After i finish all 10 pcbs, i move on to milling some cubes and assembling these first 10 pre-production units.

oh, and is this assembly ever tedious ... you betcha. must figure out a way to reduce the labor required.

edit: finished unit 6 ... finally have a technique for forming the heater coil - uniform with sufficient precision. making a bunch of copies of the Bud Toaster is its own education.

 

[Aeich4]

well so far i've been through quite a few versions, the first started out using glass jar's, a custom nichrome heater and a 2s lipo. one version was using hardware parts from the local shop's and looked quite interesting, but was manually controlled and overly complicated to use.

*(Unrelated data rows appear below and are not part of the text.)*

(** X13. A submission in the create mode with a prompt that is not blank,
    made while idle, sets the busy flag and issues exactly one gateway call
    with the composed prompt: the sketch-conditioned generation when a
    non-empty sketch is uploaded, the text-to-image generation with the
    aspect ratio 1:1 otherwise; the panels, the selection, the mode and the
    roster are not touched and no identifier is drawn. *)
Theorem submit_generate_request (s : Sys) prompt style sketch :
  submitEnabled (app s) = true →
  mode (app s) = CREATE →
  trim prompt ≠ "" →
  let s1 := step uuidv4 s (Submit prompt style sketch) in
  let composed := fullPrompt style (characters (app s)) prompt in
  log s1 = log s ++ [Call (match sketch with
                           | Some sk => if truthy_string sk
                                        then Gateway.GenerateImageFromSketch sk composed
                                        else Gateway.GenerateComicImage composed Ratio_1_1
                           | None => Gateway.GenerateComicImage composed Ratio_1_1
                           end)] ∧
  isLoading (loadingState (app s1)) = true ∧
  panels (app s1) = panels (app s) ∧
  selectedPanelId (app s1) = selectedPanelId (app s) ∧
  activeSlotId (app s1) = activeSlotId (app s) ∧
  mode (app s1) = CREATE ∧
  characters (app s1) = characters (app s) ∧
  draws s1 = draws s.
Proof.
  intros Hidle Hmode Hprompt. cbv zeta. rewrite step_submit_generate by done. simpl.
  repeat split; [|done]. by destruct sketch as [sk|]; simpl; [destruct (truthy_string sk)|].
Qed.

Lemma run_two (s : Sys) (e1 e2 : Event) :
  run uuidv4 s [e1; e2] = step uuidv4 (step uuidv4 s e1) e2.
Proof. done. Qed.

(** Settling a suspended request when the selected panel keeps its id. *)
Lemma step_settle_eq (s : Sys) (k : Suspended) (r : Gateway.Reply) st n effects :
  suspended s = Some k →
  resume uuidv4 k r (app s) (draws s) = (st, n, effects) →
  ComicPanel.id <$> selectedPanel (app s) = ComicPanel.id <$> selectedPanel st →
  step uuidv4 s (Settle r)
  = {| app := st; draws := n; suspended := None; log := log s ++ effects |}.
Proof.
  intros Hk Hres Hsel. unfold step, dispatch. rewrite Hk, Hres. simpl.
  by rewrite toolboxEffect_same.
Qed.

(** A generate request with no panel selected and a successful call, as one
    equation. *)
Lemma run_generate_append (s : Sys) prompt style sketch (r : Gateway.Reply) url :
  submitEnabled (app s) = true →
  mode (app s) = CREATE →
  trim prompt ≠ "" →
  selectedPanelId (app s) = None →
  (if truthy sketch then Gateway.imageFromContent r else Gateway.generateComicImage r)
  = Some url →
  ∃ v q,
    run uuidv4 s [Submit prompt style sketch; Settle r]
    = {| app := setLoadingState idle
                  (setPanels
                     (fun prev =>
                        prev ++ [ComicPanel.mk (uuidv4 (draws s))
                                   [ComicImage.mk (uuidv4 (S (draws s))) url prompt]
                                   SINGLE "" Ratio_1_1 1 NONE])
                     (setLoadingState v (app s)));
         draws := S (S (draws s));
         suspended := None;
         log := (log s ++ [Call q]) ++ [ScrollToBottom] |}.
Proof.
  intros Hidle Hmode Hprompt Hsel Hok. rewrite run_two.
  rewrite step_submit_generate by done. eexists _, _.
  erewrite step_settle_eq; [reflexivity | done | |].
  - simpl. unfold handleGenerate_resume.
    replace (Gateway.settle _ r) with (Some url) by (by destruct (truthy sketch)).
    rewrite Hsel. simpl. reflexivity.
  - simpl. unfold selectedPanel. simpl. by rewrite Hsel, !find_panel_null.
Qed.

Agree completely that unit's are tedious to assemble, have to be so careful with everything.

[/IMG]
here's a picture of one of the earlier versions that was before my adoption of glass. it had a big beefy metal wand that screwed into the female piece on the side of the box, there were SS screen's either side of where you packed which was basically inside the threaded part and while it definitely did the job, it's now mostly just a testament to how much the build has progressed.

this was the first glass version with temp control, i jerry rigged that temp meter on the bottom to an arduino analog input (found the output from the op-amp of the thermocouple) that meter was in Fahrenheit (i use Celsius here in AUS naturally) however, it did work. you can see the cartridge heater and thermocouple probe inside the glass. the primary joints were 14/20mm and while i found it was a nice small pack, it definitely didn't hold enough material and in general was not the most reliable of prototypes. however the temp control did produce a stability of around +- 10-15 Fahrenheit depending on conditions.

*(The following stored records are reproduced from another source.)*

(** ** Facts are lost to delete lists only *)

(** X6: a fact of the states given to [achieve_all] that is missing from
    the states it returns is in the delete list of an operator of the
    collection. *)
Theorem achieve_all_loses_only_deleted (fuel : nat) (states : list fact)
        (ops : list Operator) (goals goal_stack final : list fact)
        (f : fact) :
  achieve_all fuel states ops goals goal_stack = Ret (Some final) ->
  In f states ->
  ~ In f final ->
  exists op, In op ops /\ In f (delete op).
Proof.
  intros Hok Hin Hout.
  destruct (existsb (fun op => mem f (delete op)) ops) eqn:E.
  - apply existsb_exists in E. destruct E as [op [Hop Hdel]].
    exists op. split; [assumption | now apply mem_In].
  - exfalso. apply Hout.
    apply (achieve_all_keeps f ops) with (fuel := fuel) (states := states)
                                         (goals := goals) (st := goal_stack);
      [|assumption|assumption].
    intros op Hop Hdel.
    assert (Htrue : existsb (fun op => mem f (delete op)) ops = true).
    { apply existsb_exists. exists op. split; [assumption|].
      now apply mem_In. }
    congruence.
Qed.

Lemma achieve_all_loses_only_deleted_witness :
  exists op, In op SIMPLE_PROBLEM.ops /\ In "son at home" (delete op).
Proof.
  apply (achieve_all_loses_only_deleted
           2 SIMPLE_PROBLEM.start SIMPLE_PROBLEM.ops SIMPLE_PROBLEM.finish []
           ["car works"; "son at school"] "son at home").
  - reflexivity.
  - simpl. auto.
  - simpl. intros [E | [E | []]]; discriminate.
Defined.

(** ** The empty result *)

(** X7: [achieve_all] returns the empty list exactly when it is given no
    states and no goals; with a goal to achieve, a list it returns is never
    empty. *)
Theorem achieve_all_empty_result (fuel : nat) (states : list fact)
        (ops : list Operator) (goals goal_stack : list fact) :
  achieve_all fuel states ops goals goal_stack = Ret (Some [])
  <-> states = [] /\ goals = [].
Proof.
  split.
  - intros H. destruct goals as [|g goals].
    + split; [|reflexivity].
      unfold achieve_all, achieve_all_body in H. simpl in H. congruence.
    + exfalso.
      exact (achieve_all_goals_hold _ _ _ _ _ _ H g (or_introl eq_refl)).
  - intros [-> ->]. reflexivity.
Qed.

Lemma achieve_all_empty_result_witness :
  achieve_all 3 [] Examples.order_ops [] ["g"] = Ret (Some []).
Proof.
  apply (proj2 (achieve_all_empty_result 3 [] Examples.order_ops [] ["g"])).
  split; reflexivity.
Defined.

(** ** A plan can be carried out *)

Lemma run_operators_app (applied1 applied2 : list Operator) :
  forall states,
    run_operators states (applied1 ++ applied2)
    = match run_operators states applied1 with
      | Some states' => run_operators states' applied2
      | None => None
      end.
Proof.
  induction applied1 as [|op applied1 IH]; intros states; simpl;
    [reflexivity|].
  destruct (applicable states op); [apply IH | reflexivity].
Qed.

Lemma achieve_all_is_run (fuel : nat) (ops : list Operator)
      (states goals st final : list fact) :
  achieve_all fuel states ops goals st = Ret (Some final) ->
  exists applied,
    Forall (fun op => In op ops) applied
    /\ run_operators states applied = Some final.
Proof.
  apply (achieve_all_related
           ops
           (fun s s' => exists applied,
                          Forall (fun op => In op ops) applied
                          /\ run_operators s applied = Some s')).
  - intros s. exists []. split; [constructor | reflexivity].
  - intros a b c [l1 [H1 R1]] [l2 [H2 R2]]. exists (l1 ++ l2). split.
    + apply Forall_app. now split.
    + now rewrite run_operators_app, R1.
  - intros op s Hop _ Happ. exists [op]. split.
    + constructor; [assumption | constructor].
    + simpl. now rewrite Happ.
Qed.

Lemma seeded_operators (ops : list Operator) (applied : list Operator) :
  Forall (fun sop => In sop (seed ops)) applied ->
  exists applied0,
    applied = seed applied0 /\ Forall (fun op => In op ops) applied0.
Proof.
  induction applied as [|sop applied IH]; intros H.
  - exists []. split; [reflexivity | constructor].
  - inversion H as [|? ? Hsop Hrest]; subst.
    destruct (IH Hrest) as [applied0 [-> H0]].
    apply In_seed in Hsop. destruct Hsop as [op [Hop ->]].
    exists (op :: applied0). split; [reflexivity | now constructor].
Qed.

Lemma gps_runs_operators (initial goals : list fact) (ops : list Operator)
      (plan : list string) :
  fst (gps initial goals ops) = Returns plan ->
  exists applied final,
    Forall (fun op => In op ops) applied
    /\ run_operators initial (seed applied) = Some final
    /\ (forall g, In g goals -> In g final)
    /\ plan = filter (fun state => startswith state prefix) final.
Proof.
  intros Hplan.
  destruct (gps_cases initial goals ops) as [[final [Hok Hgps]] | [_ Hgps]];
    rewrite Hgps in Hplan; simpl in Hplan; [|discriminate].
  injection Hplan as <-.
  destruct (achieve_all_is_run _ _ _ _ _ _ Hok) as [sapplied [Hin Hrun]].
  destruct (seeded_operators ops sapplied Hin) as [applied [-> Happlied]].
  exists applied, final. repeat split; try assumption.
  exact (achieve_all_goals_hold _ _ _ _ _ _ Hok).
Qed.

(** X8: behind every plan that [gps] returns there is a sequence of
    operators of the collection that can be carried out from the initial
    states one after the other, each with all its preconditions holding when
    its turn comes, and that ends in states where every goal state holds;
    the plan is read off those states. *)
Theorem gps_plan_can_be_carried_out (initial goals : list fact)
        (ops : list Operator) (plan : list string) :
  fst (gps initial goals ops) = Returns plan ->
  exists applied final,
    Forall (fun op => In op ops) applied
    /\ run_operators initial (seed applied) = Some final
    /\ (forall g, In g goals -> In g final)
    /\ plan = filter (fun state => startswith state prefix) final.
Proof. apply gps_runs_operators. Qed.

but anyway, after lot's of work and fussy fabrication, i've now arrived at the current version which uses a glass tough bowl and elbow adapter from an arizer extreme Q.

as you can see, i'm now working in celcius. further improvements have been made to the code since but here's a good ol screenshot of the temp stability anyway. and ofcourse the current unit. i have a screen which i'm still yet to implement, at the moment there is simply a dial to set the temp with. there are 2x18650's in there which allow for portable use (about 1-1.5 hours battery life, however i am still yet to do more testing in this area)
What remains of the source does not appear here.